Behavioral Management 

 

 

 

 

 


Family Behavioral Management 

Behavior control refers to patterns of behavior that a family uses for dealing with family situations (Epstein, Bishop, Ryan, Miller & Keitner, 1993). Researchers at Virginia State University have recognized four different classes of family behavior control: flexible, rigid, laissez-faire, and chaotic.

Where there is a rigid style of family behavior control it tends to have no flexibility, which means there is a lack of negotiation or suggestions on possible change. This type of behavioral control force individuals to obey according to family rules only.

A family that follows a flexible behavioral control style is a contrasting view from the rigid style previously mentioned. This type of family behavioral control allows families to adapt to changes that surface within the family.

The laissez-faire style is even more malleable than the flexible approach. This type of family behavior control lacks a set of rules and values that are the root of their family structure.

Chaotic style doesn’t have a set belief on rules either but they tend to do a lot of “jumping around” on beliefs leaving family members confused on their roles. This also leads to confusion on what rules to abide by if they are constantly changing. 

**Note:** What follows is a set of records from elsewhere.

(** A request with chain id 0: no chain is validated, no network is
    selected, and the row is written with chain id 0. *)
Lemma createJob_chainId_guards_witness :
  fst (createJob (env (q 100) None None true None) 1 FORTUNE
                 (dto (Some 0) 50) st0) = Returned 1 /\
  routingCalls (snd (createJob (env (q 100) None None true None) 1 FORTUNE
                               (dto (Some 0) 50) st0)) = 0%nat /\
  exists j,
    jobs (snd (createJob (env (q 100) None None true None) 1 FORTUNE
                         (dto (Some 0) 50) st0)) !! 1 = Some j /\
    JobEntity.chainId j = 0.
Proof.
  destruct (createJob_chainId_guards (env (q 100) None None true None)
              1 FORTUNE (dto (Some 0) 50) st0)
    as (evs & _ & _ & Hsel & Hzero).
  destruct (Hzero eq_refl) as (_ & Hret).
  assert (Hr : fst (createJob (env (q 100) None None true None) 1 FORTUNE
                              (dto (Some 0) 50) st0) = Returned 1)
    by (vm_compute; reflexivity).
  split; [exact Hr|]. split; [|exact (Hret 1 Hr)].
  destruct (decide (routingCalls
                      (snd (createJob (env (q 100) None None true None) 1
                                      FORTUNE (dto (Some 0) 50) st0))
                    = routingCalls st0)) as [Heq|Hne]; [exact Heq|].
  discriminate (Hsel (or_intror Hne)).
Defined.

Research shows that families who are able to adapt to different situations that they are confronted with are a healthier group with better relationships. Being part of a rigid style of behavioral control seems to be the more conflicting one resulting in family resentment. Behavioral control is necessary for a successful family functioning.

The Essential Parenting webpage briefly outlined 3 levels of behavioral control: instincts and external parental control, superego (internal parental control) and pearl (internal ideals and aspirations). 

Level 1: Instincts guided by external parental control

Example: A child may want to run to the middle of the street to follow a loose ball or eat something that can choke on but the parent simply stops that action by their physical control.

Level 2: Superego controls instinctual expressions 

Example: Parental control guides the child through an internalized mechanism. A child is taught a set of values and beliefs from their parents that guide their behaviors even when the parent is absent. A child may want to hit another child in the playground but thinks about possible punishments so doesn’t act on it.

Level 3: The Pearl guides the person towards what is “right”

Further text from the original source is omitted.